ADHD kids have a tougher time grasping the concept of time. Telling them you have to leave in 20 minutes doesn’t mean anything to them. Asking them “What’s taking you so long?” is just setting them up to feel bad about themselves, which can lead to misbehavior as a way to vent and get back at you. Instead, try saying, “Can I help you? Shall we do it together?” Show them you’re supporting them and on their side, instead of being combative, you versus them all the time.
How can I help my ADHD child get the help he or she needs?
Once your child gets their diagnosis, you may be introduced to medications at the same time – that is scary and overwhelming. There are other supportive therapies that you can introduce to your child that, depending on the severity of your child’s ADHD diagnosis, may be used to complement or replace a medication regimen. Be sure to talk to your child’s doctor at length before introducing any new therapy.
Therapies that focus on behavior can teach ADHD children crucial skills to control their symptoms of hyperactivity, impulsiveness and inattention.
- Parent Training
- School Accommodations
Recent studies indicate that exposure to nature boosts our capacity to recover from mental fatigue – it allows ADHD brains to rest. Two studies in 2016 and 2020 have shown such compelling evidence that nature therapy is now being prescribed to children with ADHD as a form of therapeutic recovery.
Vitamins can help boost certain functionality of the brain if taken carefully and under your child’s doctor’s supervision. Self-dosing can be dangerous if natural levels are already high.
- Omega 3’s can help with behavior, cognitive skills, and focus
- Zinc can help with hyperactivity and impulsivity
- Magnesium can help to relax and calm a busy brain
- Vitamin C
Learn more about these vitamins and how they can help your ADHD child.
Depending on the severity of your child’s ADHD, their doctor may prescribe stimulant medication. Many parents are understandably concerned about the effects of giving their children a ‘controlled substance’ and the long-lasting effects it could have on their child’s developing body and brain. Read a complete guide to ADHD medication to learn more.
Your child is unique and has been gifted to YOU because Allah subhana wa ta’ala has given you the capability of raising them well.
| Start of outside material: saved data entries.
(* ===== verification/SerialUsbSpec.v ===== *)
(** * The serial port over USB is a pair of byte streams

    The serial driver on the USB driver and a host: what a thread writes is what the host reads on
    the bulk IN endpoint, what the host sends to the bulk OUT endpoint is what a thread
    reads, with the transfers started and ended by the driver's callbacks. *)

From S2P Require Import Prelude CLib Prog ThreadQueue Kernel ChVt ChSchd ChThreads ChEvents HalQueues HalSerial.
From S2P Require Import UsbRegs UsbLld HalUsb UsbIsr UsbBus UsbTransfer UsbCfg HalBuffers BuffersSpec BuffersThreads SerialUsb.

Module SerialUsbSpec.
Import ChSchd ChThreads ChEvents HalQueues HalSerial UsbRegs UsbLld HalUsb UsbIsr UsbBus UsbTransfer UsbCfg HalBuffers BuffersSpec BuffersThreads SerialUsb.
#[local] Abbreviation take := firstn.
#[local] Abbreviation drop := skipn.

Section spec.
Context {S : Type} `{!Component S ch_system, !Component S buffers_queues, !Component S usb, !Component S sdu_drivers}.
Context `{!Apart S ch_system buffers_queues, !Apart S ch_system usb, !Apart S ch_system sdu_drivers}.
Context `{!Apart S buffers_queues usb, !Apart S buffers_queues sdu_drivers, !Apart S usb sdu_drivers}.
Context `{!UsbDevice, !Beyond, !UsbClock, !UsbEngine, !UsbDeviceSpec, !UsbEngineSpec}.
Implicit Types (s : S) (u : usb).

(** ** The endpoint *)

Definition bulk : nat := 1.
Definition maxsize : nat := 64.

Definition busy_in (u : usb) : bool := negb (Z.land (transmitting (u_drv u)) (u16 (bit bulk)) =? 0).
Definition busy_out (u : usb) : bool := negb (Z.land (receiving (u_drv u)) (u16 (bit bulk)) =? 0).

Definition in_ready (u : usb) : Prop := exists r a, can_send u bulk ep1config r ep1instate a.
Definition out_ready (u : usb) : Prop := exists r a, can_receive u bulk ep1config r ep1outstate a.

(** The buffer [b] is being transmitted. *)
Definition transmits (u : usb) (b : list Z) : Prop := exists r a e,
  sending u bulk ep1config r ep1instate a e (take maxsize b) (drop maxsize b) /\ st_size e = Z.of_nat (length b).
(** A buffer is received at [p]. *)
Definition receives (u : usb) (p : ptr) : Prop := exists r a e,
  awaiting u bulk ep1config r ep1outstate a e p 4 /\ st_cnt e = 0.

(** The device is configured, and its bulk endpoint belongs to the driver [sdup]. *)
Definition bound (sdup : nat) (dr : USBDriver) : Prop :=
  ud_state dr = USB_ACTIVE /\ in_params dr !! 0%nat = Some (Some sdup) /\ out_params dr !! 0%nat = Some (Some sdup).

(** The driver is started and the device configured. *)
Record up (sdup : nat) (d : SerialUSBDriver) (s : S) : Prop := {
  up_drv : proj (K := sdu_drivers) s !! sdup = Some d;
  up_state : sdu_state d = SDU_READY;
  up_cfg : sdu_config d = Some serusbcfg;
  up_active : bound sdup (u_drv (proj s))
}.

Lemma sdu_run sdup d s : up sdup d s -> sdu sdup s = Some (d, s).
Proof. intros [E _ _ _]. unfold sdu, deref. by rewrite E. Qed.
Lemma sdu_cfg_run sdup d s : up sdup d s -> sdu_cfg sdup s = Some (serusbcfg, s).
Proof. intros Hup. unfold sdu_cfg. erewrite run_call by (eapply sdu_run, Hup). unfold deref. by rewrite (up_cfg _ _ _ Hup). Qed.
Lemma not_ready_run sdup d s : up sdup d s -> not_ready sdup s = Some (false, s).
Proof.
  intros Hup. unfold not_ready. erewrite run_call by (eapply sdu_cfg_run, Hup).
  erewrite run_lift by reflexivity. rewrite inj_proj. erewrite run_call by (eapply sdu_run, Hup).
  by rewrite (proj1 (up_active _ _ _ Hup)), (up_state _ _ _ Hup).
Qed.
Lemma busy_in_run s : liftM (usbGetTransmitStatusI bulk) s = Some (busy_in (proj s), s).
Proof. unfold liftM, usbGetTransmitStatusI, drv. rewrite run_gets. unfold mret, M_ret. by rewrite inj_proj. Qed.
Lemma busy_out_run s : liftM (usbGetReceiveStatusI bulk) s = Some (busy_out (proj s), s).
Proof. unfold liftM, usbGetReceiveStatusI, drv. rewrite run_gets. unfold mret, M_ret. by rewrite inj_proj. Qed.

Lemma up_usb sdup d s u : up sdup d s -> bound sdup (u_drv u) -> up sdup d (inj u s).
Proof.
  intros [E1 E2 E3 E4] Hu. split; try done; [|by rewrite proj_inj]. by rewrite (apart_l u).
Qed.
Lemma up_kern sdup d s (k : ch_system) : up sdup d s -> up sdup d (inj k s).
Proof.
  intros [E1 E2 E3 E4]. split; try done; [by rewrite (apart_l k)|]. by rewrite (apart_l (B := usb) k).
Qed.
Lemma up_with_bq sdup d s qp q : up sdup d s -> up sdup d (with_bq qp q s).
Proof.
  intros [E1 E2 E3 E4]. unfold with_bq. split; try done; [by rewrite (apart_l (A := buffers_queues))|].
  by rewrite (apart_l (A := buffers_queues) (B := usb)).
Qed.
Lemma up_with_array sdup d s a l : up sdup d s -> up sdup d (with_array a l s).
Proof. intros Hup. unfold with_array. apply up_usb; [done|]. apply Hup. Qed.

Lemma bit_set t : negb (Z.land (Z.lor t (u16 (bit bulk))) (u16 (bit bulk)) =? 0) = true.
Proof.
  apply negb_true_iff, Z.eqb_neq. change (u16 (bit bulk)) with 2. intros E.
  apply (f_equal (fun z => Z.testbit z 1)) in E. rewrite Z.land_spec, Z.lor_spec in E. change (Z.testbit 2 1) with true in E.
  rewrite orb_true_r in E. done.
Qed.
Lemma bit_clear t : negb (Z.land (u16 (Z.land t (Z.lnot (bit bulk)))) (u16 (bit bulk)) =? 0) = false.
Proof.
  apply negb_false_iff, Z.eqb_eq. change (u16 (bit bulk)) with 2. change (bit bulk) with 2. apply Z.bits_inj. intros i.
  rewrite Z.land_spec, Z.bits_0. destruct (decide (i = 1)) as [->|Hi].
  - unfold u16. rewrite Z.mod_pow2_bits_low, Z.land_spec, Z.lnot_spec by lia. by rewrite andb_false_r.
  - apply andb_false_intro2. destruct (Z.testbit 2 i) eqn:E; [|done].
    destruct i as [|[]|]; try done; by destruct p.
Qed.

(** ** The notifications *)

(** The buffer [b] at [p] is being transmitted, as long as the memory is left alone. *)
Definition flight (u : usb) (b : list Z) (p : ptr) : Prop := exists m r a e,
  sending (set_u_mem m u) bulk ep1config r ep1instate a e (take maxsize b) (drop maxsize b) /\
  st_size e = Z.of_nat (length b) /\ st_buf e = p.

Lemma flight_mem u f b p : flight u b p -> flight (set_u_mem f u) b p.
Proof. intros (m & r & a & e & Hs & ?). exists (fun x => m (u_mem u)), r, a, e. done. Qed.

Lemma flight_transmits u b p : flight u b p -> bytes_at u p b -> transmits u b.
Proof.
  intros (m & r & a & e & [[] [] A3 A4 A5 A6 A7 A8 A9 A10 A11 A12 A13] & ? & <-) Hb. exists r, a, e. split; [|done].
  split; try done. by rewrite take_drop.
Qed.

(** ** What one direction leaves to the other *)

(** The buffers of the endpoint in the packet memory do not overlap. *)
Definition separate (u : usb) : Prop := forall a b, PMA (u_hw u) !! (4 * bulk)%nat = Some a ->
  PMA (u_hw u) !! (4 * bulk + 2)%nat = Some b -> a + 64 <= b \/ b + 64 <= a.

Record tx_kept u u' : Prop := {
  tk_bound sdup : bound sdup (u_drv u) -> bound sdup (u_drv u');
  tk_busy : busy_in u' = busy_in u;
  tk_flight b p : flight u b p -> flight u' b p;
  tk_ready : in_ready u -> in_ready u';
  tk_sep : separate u -> separate u'
}.
Record rx_kept u u' : Prop := {
  rk_bound sdup : bound sdup (u_drv u) -> bound sdup (u_drv u');
  rk_busy : busy_out u' = busy_out u;
  rk_receives p : receives u p -> receives u' p;
  rk_ready : out_ready u -> out_ready u';
  rk_sep : separate u -> separate u'
}.
#[global] Instance tx_kept_preorder : PreOrder tx_kept.
Proof. split; [by split|]. intros u1 u2 u3 [] []. split; auto; congruence. Qed.
#[global] Instance rx_kept_preorder : PreOrder rx_kept.
Proof. split; [by split|]. intros u1 u2 u3 [] []. split; auto; congruence. Qed.

(** The memory of the program, and the flags of the other direction. *)
Lemma tx_kept_mem u f : tx_kept u (set_u_mem f u).
Proof.
  split; try done; [apply flight_mem|]. intros (r & a & [[] [] ? ?]). by exists r, a.
Qed.
Lemma rx_kept_mem u f : rx_kept u (set_u_mem f u).
Proof.
  split; try done.
  - intros p (r & a & e & [[] [] ? ? ? ? ? ? ?] & ?). by exists r, a, e.
  - intros (r & a & [[] [] ? ? ?]). by exists r, a.
Qed.
Lemma tx_kept_flags u f : tx_kept u (set_u_drv (set_receiving f) u).
Proof.
  split; try done.
  - intros b p (m & r & a & e & Hs & Hx). exists m, r, a, e. split; [|done]. by eapply sending_drv, Hs.
  - intros (r & a & [[] [] ? ?]). by exists r, a.
Qed.
Lemma rx_kept_flags u f : rx_kept u (set_u_drv (set_transmitting f) u).
Proof.
  split; try done.
  - intros p (r & a & e & [[] [] ? ? ? ? ? ? ?] & ?). by exists r, a, e.
  - intros (r & a & [[] [] ? ? ?]). by exists r, a.
Qed.

(** The packets of the other direction. *)
Lemma tx_kept_rx u u' b r' : rx_frame bulk ep1outstate b 64 u u' -> rx_buffer u bulk ep1config ep1outstate b ->
  endpoint u' bulk ep1config r' -> Z.land r' EPR_CTR_MASK = 0 -> separate u -> tx_kept u u'.
Proof.
  intros Hf Hbuf He Hc Hsep. pose proof (rx_low _ _ _ _ _ Hbuf) as Hb. split.
  - intros sdup. by rewrite (rf_drv _ _ _ _ _ _ Hf).
  - unfold busy_in. by rewrite (rf_drv _ _ _ _ _ _ Hf).
  - intros x p (m & r & a & e & Hs & Hx). exists (fun _ => m (u_mem u)), r', a, e. split; [|done].
    eapply (sending_rx (set_u_mem m u)); [|exact Hb|done|apply Hbuf| | | |exact Hc|exact Hs].
    + destruct Hf. by split.
    + apply Hsep; [apply (tx_addr _ _ _ _ _ (s_tx _ _ _ _ _ _ _ _ _ Hs))|apply Hbuf].
    + done.
    + destruct He. by split.
  - intros (r & a & Hcan). exists r', a. by eapply can_send_rx.
  - intros _ a c. rewrite !(rf_pma _ _ _ _ _ _ Hf) by (cbn; dlia). apply Hsep.
Qed.
Lemma rx_kept_tx u u' a r' : tx_frame bulk ep1instate a 64 u u' -> 64 <= a ->
  endpoint u' bulk ep1config r' -> Z.land r' EPR_CTR_MASK = 0 -> rx_kept u u'.
Proof.
  intros Hf Ha He Hc. split.
  - intros sdup. by rewrite (tf_drv _ _ _ _ _ _ Hf).
  - unfold busy_out. by rewrite (tf_drv _ _ _ _ _ _ Hf).
  - intros p (r & b & e & Haw & Hx). exists r', b, e. split; [|done]. by eapply awaiting_tx.
  - intros (r & b & Hcan). exists r', b. by eapply can_receive_tx.
  - intros Hsep x c. rewrite !(tf_pma _ _ _ _ _ _ Hf) by (cbn; dlia). apply Hsep.
Qed.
It would be wonderful if there was no cultural stigma associated with children who struggle with ADHD, ADD, Autism, or any myriad of other common neurodevelopmental disorders. But sadly that is not the case. You are lucky if you have the full support of your spouse, relatives, and friends. But even If you don’t, you have been entrusted with a child that needs extra from you. Extra love, time, attention, and patience. If parents are rewarded so greatly for raising children – without any mention of extra, how much do you think you will be rewarded for your efforts by the Almighty swt?
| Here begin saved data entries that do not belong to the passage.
(* ===== verification/ShellWitnesses.v ===== *)
(** * The theorems at work: the shell

    As [Witnesses.v]: a terminal with a script of keys, which keeps what was read and
    written. *)

From S2P Require Import Prelude CLib Chprintf Prog ThreadQueue Kernel ChHeap AppState Sim8xx Shell Witnesses.
From S2P Require Import HeapWitnesses.

Module ShellWitnesses.
Import ChHeap Shell Witnesses HeapWitnesses.

Record term := Term {
  t_sys : ch_system * memory;
  t_script : list ascii;
  t_keys : list (option ascii);
  t_out : list Z
}.
#[global] Instance term_ch : Component term ch_system.
Proof.
  refine {| proj := fun t => fst (t_sys t);
            inj := fun k t => Term (k, snd (t_sys t)) (t_script t) (t_keys t) (t_out t) |};
    [done| |done]. by intros [[] ???].
Defined.
#[global] Instance term_mem : Component term memory.
Proof.
  refine {| proj := fun t => snd (t_sys t);
            inj := fun m t => Term (fst (t_sys t), m) (t_script t) (t_keys t) (t_out t) |};
    [done| |done]. by intros [[] ???].
Defined.

(** The next key of the script; the stream is reset at its end. *)
Definition next_key (t : term) : option ascii * term :=
  (hd_error (t_script t), Term (t_sys t) (tl (t_script t)) (t_keys t ++ [hd_error (t_script t)]) (t_out t)).
#[global] Instance term_stream : Stream term := fun _ => Atom (fun t => Some (next_key t)).
#[global] Instance term_serial : Serial term := {|
  sdStart := fun _ => mret tt;
  streamPut := fun _ b => Atom (fun t => Some (MSG_OK, Term (t_sys t) (t_script t) (t_keys t) (t_out t ++ [b])));
  chnGetTimeout := fun _ _ => mret MSG_TIMEOUT;
  chnGetEventSource := fun _ => mret O
|}.

(** What was read and written. *)
Definition term_io (k : list (option ascii)) (o : list Z) (t : term) : Prop := t_keys t = k /\ t_out t = o.
Lemma term_read k o (t : term) r t' : term_io k o t -> exec (fun w s s' => s' = nobody w s) (streamRead 1) t r t' ->
  term_io (k ++ [r]) o t'.
Proof. intros [<- <-]. cbn. unfold next_key. by intros [= <- <-]. Qed.
Lemma term_put k o b (t : term) r t' : term_io k o t -> exec (fun w s s' => s' = nobody w s) (streamPut 1 b) t r t' ->
  term_io k (o ++ [b]) t'.
Proof. intros [<- <-]. cbn. by intros [= <- <-]. Qed.

(** [tre], a typing error and its correction, and a carriage return. *)
Definition script : list ascii := str "trx" ++ [ascii_of_nat 8] ++ str "ee" ++ [CR].
Definition t_start : term := Term s_heap script [] [].
Definition t_end : term := match drive nobody 1000 (shellGetLine 1 (zeros 64) 64) t_start with
                           | Some (_, t) => t | None => t_start end.
#[local] Opaque t_end.

Lemma shellGetLine_ok_witness :
  exec (fun w s s' => s' = nobody w s) (shellGetLine 1 (zeros 64) 64) t_start
    (false, str "tree" ++ zeros 60) t_end /\
  exists cs, cstr (str "tree" ++ zeros 60) = Some (typed 63 cs) /\ t_keys t_end = map Some cs ++ [Some CR].
Proof.
  assert (E : exec (fun w s s' => s' = nobody w s) (shellGetLine 1 (zeros 64) 64) t_start
    (false, str "tree" ++ zeros 60) t_end).
  { eapply (drive_exec _ nobody 1000); [done|]. vm_compute. reflexivity. }
  split; [exact E|].
  destruct (shellGetLine_ok (fun w s s' => s' = nobody w s) 1 term_io term_read term_put
    (zeros 64) 64 [] [] t_start false (str "tree" ++ zeros 60) t_end ltac:(lia) eq_refl (conj eq_refl eq_refl) E)
    as (cs & _ & _ & _ & _ & [H1 _] & H2).
  exists cs. split; [exact H2|exact H1].
Defined.

Definition tree_x : list ascii := str " tree  x".
Lemma tree_x_no_nul : NUL ∉ tree_x.
Proof. apply (bool_decide_unpack _). vm_compute. exact I. Qed.

Lemma parse_line_ok_witness : (NUL ∉ tree_x) /\ exists cmd args many line,
  parse_line (tree_x ++ NUL :: zeros 55) = Some (cmd, args, many, line) /\
  (p ← cmd; cstr_at line p) = Some (str "tree") /\ mapM (cstr_at line) args = Some [str "x"].
Proof.
  split; [exact tree_x_no_nul|].
  destruct (parse_line_ok tree_x (zeros 55) tree_x_no_nul) as (cmd & args & many & line & E & Em & H).
  exists cmd, args, many, line. split; [exact E|]. subst many. exact H.
Defined.

(** A shell with the command [tree], which does nothing here. *)
Definition build : build_info := BuildInfo "5.1.0" "GCC" "ARMv7E-M" "Cortex-M4" EmptyString "STM32" "G-track" EmptyString EmptyString.
Definition nothing (chp : nat) (line : list ascii) (argv : list nat) : prog term unit := mret tt.
Definition the_commands : option (list (ShellCommand term)) := Some [ShellCmd "tree" nothing].

Lemma shell_line_ok_witness : (NUL ∉ tree_x) /\ exists p args line,
  cstr_at line p = Some (str "tree") /\ mapM (cstr_at line) args = Some [str "x"] /\
  shell_line mtx_of heapp build nothing nothing the_commands 1 (tree_x ++ NUL :: zeros 55) ≡
    dispatch mtx_of heapp build nothing nothing the_commands 1 (str "tree") [str "x"] p args line.
Proof.
  split; [exact tree_x_no_nul|].
  destruct (shell_line_ok mtx_of heapp build nothing nothing the_commands 1 tree_x (zeros 55) tree_x_no_nul)
    as (p & args & many & line & H).
  exists p, args, line. exact H.
Defined.
End ShellWitnesses.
If your child is NOT special needs, it’s still very important to have discussions with them about how we are to treat those who struggle or who have difficulty processing information like their peers.
Allah swt says in the Qur’an:
“O you who believe, let not a folk deride a folk who may be better than they (are), nor let women (deride) women who may be better than they are; neither defame one another, nor insult one another by nicknames.” [Al Hujarat 49:11]
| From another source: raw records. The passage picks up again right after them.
Fixpoint generate_rewriting_suggestions (clauses : list ClauseRecord)
  : list RewriteSuggestion :=
  match clauses with
  | [] => []
  | clause :: rest =>
      if String.eqb (risk_level clause) "high" || (8 <=? importance_score clause)
      then
        let suggestion := suggestion_for clause in
        match issues suggestion with
        | [] => generate_rewriting_suggestions rest
        | _ :: _ => suggestion :: generate_rewriting_suggestions rest
        end
      else generate_rewriting_suggestions rest
  end.

(** ** Document comparison *)

Record Comparison := {
  doc1_unique_clauses : list ClauseRecord;
  doc2_unique_clauses : list ClauseRecord;
  common_clauses : list ClauseRecord;
  differences : list string;
  doc1_unique_types : list string;
  doc2_unique_types : list string;
  common_types : list string
}.

(** The nested loops [for clause in clauses: for clause_type in
    clause['types']: types.add(clause_type)] on an empty set. *)
Definition collect_types (clauses : list ClauseRecord) : gset string :=
  fold_left
    (fun types clause =>
       fold_left (fun types clause_type => types ∪ {[clause_type]})
                 (clause_types clause) types)
    clauses ∅.
(** X6: at every place of a run of [main] the body has at most as many
    cells as the board, [GRID_WIDTH * GRID_HEIGHT], and [length] is at
    most one more. *)
Theorem run_body_bounded :
  forall p g,
    at_point p g ->
    len (positions (snake g)) <= GRID_WIDTH * GRID_HEIGHT /\
    length (snake g) <= GRID_WIDTH * GRID_HEIGHT + 1.
Proof.
  intros p g H. destruct (at_point_sound p g H) as [_ [_ [Hb [Hnd _]]]].
  assert (Hlen : len (positions (snake g)) <= GRID_WIDTH * GRID_HEIGHT).
  { rewrite <- board_cells_count. unfold len. apply inj_le.
    apply NoDup_incl_length; [exact Hnd|].
    intros c Hin. apply on_board_in_cells.
    rewrite Forall_forall in Hb. apply Hb. exact Hin. }
  split; [exact Hlen|].
  pose proof (at_point_length p g H) as Hl.
  destruct p; cbn [length_at] in Hl; try (destruct Hl as [Hl|Hl]); lia.
Qed.

Lemma run_body_bounded_witness :
  len (positions (snake square_game)) <= GRID_WIDTH * GRID_HEIGHT /\
  length (snake square_game) <= GRID_WIDTH * GRID_HEIGHT + 1.
Proof.
  exact (run_body_bounded BeforeKeys square_game
           (main_at_point 0%nat square_inputs square_tape []
                          square_game eq_refl)).
Defined.

(** ** The apple and the body *)

Lemma main_iteration_inv (fuel : nat) (events : list Event) (g g' : Game)
      (t t' : Tape) :
  main_iteration fuel events g t = Ok (g', t') ->
  exists s1 s2 t2,
    handle_keys events (snake g) t = Ok (s1, t) /\
    move (update_direction s1) t = Ok (s2, t2) /\
    check_apple fuel {| snake := s2; apple := apple g |} t2 = Ok (g', t').
Proof.
  unfold main_iteration. intros H.
  apply bind_ok in H. destruct H as [s1 [t1 [Hk H]]].
  apply bind_ok in H. destruct H as [s2 [t2 [Hm Hc]]].
  pose proof (handle_keys_fields _ _ _ _ _ Hk) as [-> _].
  exists s1, s2, t2. auto.
Qed.

Lemma move_tail_incl (s s' : Snake) (t t' : Tape) :
  move s t = Ok (s', t') -> incl (tl (positions s')) (positions s).
Proof.
  intros Hm. destruct (positions s) as [|head rest] eqn:Hp.
  - rewrite (move_empty s t Hp) in Hm. discriminate.
  - destruct (collides s) eqn:Hc.
    + rewrite (move_eq s head rest t Hp), Hc in Hm.
      apply reset_ok in Hm. destruct Hm as [r [d [_ [_ ->]]]].
      intros c [].
    + destruct (move_free s head rest t Hp Hc) as [s0 [Hm0 [_ [Hps _]]]].
      rewrite Hm0 in Hm. injection Hm as <- _.
      destruct Hps as [-> | ->]; cbn [tl]; intros c Hin;
        [exact Hin | apply In_removelast; exact Hin].
Qed.

Lemma move_single (s s' : Snake) (t t' : Tape) :
  len (positions s) = 1 ->
  length s = 1 ->
  move s t = Ok (s', t') ->
  tl (positions s') = [].
Proof.
  intros Hlen Hl Hm.
  assert (Hok : body_length_ok s) by (right; lia).
  pose proof (move_length s s' t t' Hok Hm) as Hlen'.
  assert (Hl' : length s' = 1).
  { destruct (positions s) as [|head rest] eqn:Hp.
    - rewrite (move_empty s t Hp) in Hm. discriminate.
    - destruct (collides s) eqn:Hc.
      + rewrite (move_eq s head rest t Hp), Hc in Hm.
        apply reset_ok in Hm. destruct Hm as [r [d [_ [_ ->]]]]. reflexivity.
      + destruct (move_free s head rest t Hp Hc)
          as [s0 [Hm0 [_ [_ [Hl0 _]]]]].
        rewrite Hm0 in Hm. injection Hm as <- _. lia. }
  destruct (positions s') as [|h [|h2 r]]; try reflexivity.
  rewrite !len_cons in Hlen'. pose proof (len_nonneg r). lia.
Qed.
Teach your children that someone who has difficulties in this world may be more beloved to Allah swt because of their patience and attitude when facing hardships. Include such children in groups and activities so they feel valued and included and not ostracized or isolated, and help them whenever possible. May Allah swt give us the patience to help our children and instill kindness and tenderness in our youth to help those who struggle – Ameen.